** Opening Source material block **

Lemma wp_sleep_enter s rq sq x e cl sl sr : rep s rq sq -> SELF s <> iprocp s -> procs s !! SELF s = Some x ->
  wp (sleep_enter e cl sl sr) (fun b s' =>
    b = negb ((cl <? CVNOSIG) && negb (pending x =? 0)) /\
    if b then gone_to_sleep s s' rq sq x e cl
    else rep s' rq sq /\ exists x', (x' = x \/ x' = set_p_ssig (pending x) x) /\
      s' = set_procs (<[SELF s := x']> (procs s)) s) s.
Proof.
  intros Hr Hid Hx. unfold sleep_enter. apply wp_bind, wp_gets, wp_bind.
  eapply wp_mono; [apply (wp_interrupted cl s x Hx)|].
  intros b s1 (-> & x' & Hs1 & Hx').
  assert (Hv : view x' = view x) by (by destruct Hx' as [-> | ->]).
  assert (Hfl : p_flags x' = p_flags x) by (by destruct Hx' as [-> | ->]).
  assert (Hr1 : rep s1 rq sq) by (rewrite Hs1; by eapply rep_insert_view).
  destruct ((cl <? CVNOSIG) && negb (pending x =? 0)).
  { apply wp_ret. split; [done|]. split; [done|]. by exists x'. }
  assert (Hx1 : procs s1 !! SELF s = Some x') by (rewrite Hs1; cbn; by rewrite lookup_insert_eq).
  assert (Hself : SELF s1 = SELF s) by (by rewrite Hs1).
  assert (Hut : utimer s1 = utimer s) by (by rewrite Hs1).
  set (i := hash e). pose proof (hash_range e : 0 <= i < NHPLINK) as Hi.
  pose proof (sl_ring _ _ _ (rp_slp _ _ _ Hr1 i Hi)) as Hring. rewrite <- (app_nil_r (sq i)) in Hring.
  apply ring_at in Hring as [_ Hbk].
  apply wp_bind, wp_gets. do 5 apply (wp_wrp_fuse _ _ _ _ _ _ x' Hx1).
  apply wp_bind, (wp_wrp _ _ _ _ _ Hx1), wp_bind. fold i.
  apply (wp_lback _ (before (Linkq i) (sq i))); [exact Hbk|].
  apply wp_bind, wp_modify, wp_bind, wp_modify, wp_bind, wp_modify, wp_bind, wp_modify, wp_bind.
  set (y := set_p_rval sr _).
  assert (Haw : awake s1 rq (SELF s)) by (rewrite <- Hself; apply Hr1).
  assert (Hbs : before (Linkq i) (sq i) <> SELF s).
  { intros E. apply (awake_asleep _ _ _ _ _ Hr1 Haw Hi). rewrite <- E. apply before_elem. }
  match goal with |- wp dispatch _ ?st => replace st with (enqueued (SELF s) i (sq i) y s1) end.
  2:{ unfold enqueued, set_procs, set_back, set_forw. cbn. f_equal. apply insert_insert_ne. intros E.
      apply (awake_asleep _ _ _ _ _ Hr1 Haw Hi). rewrite <- E. by left. }
  assert (Hp : rep (parked (enqueued (SELF s) i (sq i) y s1)) rq (upd_sq i (sq i ++ [SELF s]) sq)).
  { apply enqueued_parked; [done|exact Haw|congruence|subst s1; exact Hid|done|done|done|].
    cbn. apply u16_addu. destruct Haw as [(z & Hz & _ & Hc) _]. congruence. }
  eapply wp_mono; [exact (wp_dispatch _ _ _ Hp)|].
  intros _ s' (rq' & Hch & Hrep & Hd1 & Hd2 & _). apply wp_ret. split; [done|].
  assert (HsD : SELF s ∉ Procq :: rq.*1) by by exact (awake_not_procq _ _ _ _ Hr1 Haw).
  assert (Hother : forall q, q <> SELF s -> procs (enqueued (SELF s) i (sq i) y s1) !! q = procs s !! q).
  { intros q Hq. cbn. rewrite lookup_insert_ne by done. rewrite Hs1. cbn. by rewrite lookup_insert_ne. }
  exists rq'. split_and!.
  - eapply chosen_incore; [| |exact Hch].
    + intros q. destruct (decide (q = SELF s)) as [->|Hq]; [|by rewrite Hother].
      cbn. rewrite lookup_insert_eq, Hx. cbn. by rewrite Hfl.
    + cbn. by rewrite Hs1.
  - exact Hrep.
  - exists y. rewrite Hd1 by done. cbn. rewrite lookup_insert_eq. split_and!; [done|done|done| |done].
    injection Hv as _ _ Hv. by rewrite Hv.
  - intros q Hq. rewrite Hd2. by rewrite Hother.
Qed.


(** ** The clock, and the end of a time slice *)

(** A change of the claims of the run queue alone. *)
Lemma rep_claims s s' rq rq' sq : rep s rq sq -> runq s' rq' -> rq'.*1 = rq.*1 ->
  forw s' = forw s -> back s' = back s -> SELF s' = SELF s -> iprocp s' = iprocp s ->
  (forall q, q ∉ Procq :: rq.*1 -> procs s' !! q = procs s !! q) ->
  (forall q, set_p_cval 0 <$> procs s' !! q = set_p_cval 0 <$> procs s !! q) -> rep s' rq' sq.
Proof.
  intros Hr Hrun Hrq Hf Hb Hs Hi Hq Hall.
  assert (Haw : forall q, awake s rq q -> awake s' rq' q).
  { intros q Hp. eapply awake_frame; [exact Hp| |rewrite Hrq; apply Hp].
    apply Hq. by eapply awake_not_procq. }
  constructor.
  - done.
  - intros i Hii. eapply sleepq_frame; [exact (rp_slp _ _ _ Hr i Hii)|by rewrite Hf, Hb|].
    intros q Hin. apply Hq. apply (sleepq_members _ _ _ _ _ Hr Hii). by right.
  - destruct (rp_procq _ _ _ Hr) as (y & Hy & Sy). pose proof (Hall Procq) as E.
    rewrite Hy in E. apply state_same in E as (z & Hz & Ez). exists z. split; [done|congruence].
  - intros i. pose proof (Hall (Linkq i)) as E. rewrite (rp_link _ _ _ Hr i) in E.
    by destruct (procs s' !! Linkq i).
  - rewrite Hs. apply Haw, Hr.
  - rewrite Hi. apply Haw, Hr.
  - intros q z Hz Sz. destruct (cval_same _ _ _ (Hall q) Hz) as (y & Hy & Sy & Ey).
    rewrite <- Ey. apply (rp_slept _ _ _ Hr q y Hy). congruence.
Qed.

(** What a tick does to the claims: everybody's grows by one, unless the
    highest is at the end of its range or nothing. *)
Definition ticked (rq : list (ref * Z)) : list (ref * Z) :=
  match rq with
  | (_, v) :: _ => if (0 <? v) && (v <? 65535) then map (fun a => (a.1, a.2 + 1)) rq else rq
  | [] => []
  end.

Lemma ticked_fst rq : (ticked rq).*1 = rq.*1.
Proof.
  unfold ticked. destruct rq as [|[p v] rq]; [done|]. destruct (_ && _); [|done].
  change (list_fmap _ _ ?f ?l) with (map f l). rewrite map_map. done.
Qed.

Lemma u16_neg v : 0 <= v < 65536 -> u16 (0 - v) = if v =? 0 then 0 else 65536 - v.
Proof.
  intros Hv. destruct (Z.eqb_spec v 0) as [->|]; [done|].
  unfold u16, wrapu. rewrite <- (Z.mod_add (0 - v) 1) by lia. rewrite Z.mod_small; lia.
Qed.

** Closing Source material block **

* [Your task]: In full and without alteration, write out each record.

* [Response area]:
Lemma wp_sleep_enter s rq sq x e cl sl sr : rep s rq sq -> SELF s <> iprocp s -> procs s !! SELF s = Some x ->
  wp (sleep_enter e cl sl sr) (fun b s' =>
    b = negb ((cl <? CVNOSIG) && negb (pending x =? 0)) /\
    if b then gone_to_sleep s s' rq sq x e cl
    else rep s' rq sq /\ exists x', (x' = x \/ x' = set_p_ssig (pending x) x) /\
      s' = set_procs (<[SELF s := x']> (procs s)) s) s.
Proof.
  intros Hr Hid Hx. unfold sleep_enter. apply wp_bind, wp_gets, wp_bind.
  eapply wp_mono; [apply (wp_interrupted cl s x Hx)|].
  intros b s1 (-> & x' & Hs1 & Hx').
  assert (Hv : view x' = view x) by (by destruct Hx' as [-> | ->]).
  assert (Hfl : p_flags x' = p_flags x) by (by destruct Hx' as [-> | ->]).
  assert (Hr1 : rep s1 rq sq) by (rewrite Hs1; by eapply rep_insert_view).
  destruct ((cl <? CVNOSIG) && negb (pending x =? 0)).
  { apply wp_ret. split; [done|]. split; [done|]. by exists x'. }
  assert (Hx1 : procs s1 !! SELF s = Some x') by (rewrite Hs1; cbn; by rewrite lookup_insert_eq).
  assert (Hself : SELF s1 = SELF s) by (by rewrite Hs1).
  assert (Hut : utimer s1 = utimer s) by (by rewrite Hs1).
  set (i := hash e). pose proof (hash_range e : 0 <= i < NHPLINK) as Hi.
  pose proof (sl_ring _ _ _ (rp_slp _ _ _ Hr1 i Hi)) as Hring. rewrite <- (app_nil_r (sq i)) in Hring.
  apply ring_at in Hring as [_ Hbk].
  apply wp_bind, wp_gets. do 5 apply (wp_wrp_fuse _ _ _ _ _ _ x' Hx1).
  apply wp_bind, (wp_wrp _ _ _ _ _ Hx1), wp_bind. fold i.
  apply (wp_lback _ (before (Linkq i) (sq i))); [exact Hbk|].
  apply wp_bind, wp_modify, wp_bind, wp_modify, wp_bind, wp_modify, wp_bind, wp_modify, wp_bind.
  set (y := set_p_rval sr _).
  assert (Haw : awake s1 rq (SELF s)) by (rewrite <- Hself; apply Hr1).
  assert (Hbs : before (Linkq i) (sq i) <> SELF s).
  { intros E. apply (awake_asleep _ _ _ _ _ Hr1 Haw Hi). rewrite <- E. apply before_elem. }
  match goal with |- wp dispatch _ ?st => replace st with (enqueued (SELF s) i (sq i) y s1) end.
  2:{ unfold enqueued, set_procs, set_back, set_forw. cbn. f_equal. apply insert_insert_ne. intros E.
      apply (awake_asleep _ _ _ _ _ Hr1 Haw Hi). rewrite <- E. by left. }
  assert (Hp : rep (parked (enqueued (SELF s) i (sq i) y s1)) rq (upd_sq i (sq i ++ [SELF s]) sq)).
  { apply enqueued_parked; [done|exact Haw|congruence|subst s1; exact Hid|done|done|done|].
    cbn. apply u16_addu. destruct Haw as [(z & Hz & _ & Hc) _]. congruence. }
  eapply wp_mono; [exact (wp_dispatch _ _ _ Hp)|].
  intros _ s' (rq' & Hch & Hrep & Hd1 & Hd2 & _). apply wp_ret. split; [done|].
  assert (HsD : SELF s ∉ Procq :: rq.*1) by by exact (awake_not_procq _ _ _ _ Hr1 Haw).
  assert (Hother : forall q, q <> SELF s -> procs (enqueued (SELF s) i (sq i) y s1) !! q = procs s !! q).
  { intros q Hq. cbn. rewrite lookup_insert_ne by done. rewrite Hs1. cbn. by rewrite lookup_insert_ne. }
  exists rq'. split_and!.
  - eapply chosen_incore; [| |exact Hch].
    + intros q. destruct (decide (q = SELF s)) as [->|Hq]; [|by rewrite Hother].
      cbn. rewrite lookup_insert_eq, Hx. cbn. by rewrite Hfl.
    + cbn. by rewrite Hs1.
  - exact Hrep.
  - exists y. rewrite Hd1 by done. cbn. rewrite lookup_insert_eq. split_and!; [done|done|done| |done].
    injection Hv as _ _ Hv. by rewrite Hv.
  - intros q Hq. rewrite Hd2. by rewrite Hother.
Qed.


(** ** The clock, and the end of a time slice *)

(** A change of the claims of the run queue alone. *)
Lemma rep_claims s s' rq rq' sq : rep s rq sq -> runq s' rq' -> rq'.*1 = rq.*1 ->
  forw s' = forw s -> back s' = back s -> SELF s' = SELF s -> iprocp s' = iprocp s ->
  (forall q, q ∉ Procq :: rq.*1 -> procs s' !! q = procs s !! q) ->
  (forall q, set_p_cval 0 <$> procs s' !! q = set_p_cval 0 <$> procs s !! q) -> rep s' rq' sq.
Proof.
  intros Hr Hrun Hrq Hf Hb Hs Hi Hq Hall.
  assert (Haw : forall q, awake s rq q -> awake s' rq' q).
  { intros q Hp. eapply awake_frame; [exact Hp| |rewrite Hrq; apply Hp].
    apply Hq. by eapply awake_not_procq. }
  constructor.
  - done.
  - intros i Hii. eapply sleepq_frame; [exact (rp_slp _ _ _ Hr i Hii)|by rewrite Hf, Hb|].
    intros q Hin. apply Hq. apply (sleepq_members _ _ _ _ _ Hr Hii). by right.
  - destruct (rp_procq _ _ _ Hr) as (y & Hy & Sy). pose proof (Hall Procq) as E.
    rewrite Hy in E. apply state_same in E as (z & Hz & Ez). exists z. split; [done|congruence].
  - intros i. pose proof (Hall (Linkq i)) as E. rewrite (rp_link _ _ _ Hr i) in E.
    by destruct (procs s' !! Linkq i).
  - rewrite Hs. apply Haw, Hr.
  - rewrite Hi. apply Haw, Hr.
  - intros q z Hz Sz. destruct (cval_same _ _ _ (Hall q) Hz) as (y & Hy & Sy & Ey).
    rewrite <- Ey. apply (rp_slept _ _ _ Hr q y Hy). congruence.
Qed.

(** What a tick does to the claims: everybody's grows by one, unless the
    highest is at the end of its range or nothing. *)
Definition ticked (rq : list (ref * Z)) : list (ref * Z) :=
  match rq with
  | (_, v) :: _ => if (0 <? v) && (v <? 65535) then map (fun a => (a.1, a.2 + 1)) rq else rq
  | [] => []
  end.

Lemma ticked_fst rq : (ticked rq).*1 = rq.*1.
Proof.
  unfold ticked. destruct rq as [|[p v] rq]; [done|]. destruct (_ && _); [|done].
  change (list_fmap _ _ ?f ?l) with (map f l). rewrite map_map. done.
Qed.

Lemma u16_neg v : 0 <= v < 65536 -> u16 (0 - v) = if v =? 0 then 0 else 65536 - v.
Proof.
  intros Hv. destruct (Z.eqb_spec v 0) as [->|]; [done|].
  unfold u16, wrapu. rewrite <- (Z.mod_add (0 - v) 1) by lia. rewrite Z.mod_small; lia.
Qed.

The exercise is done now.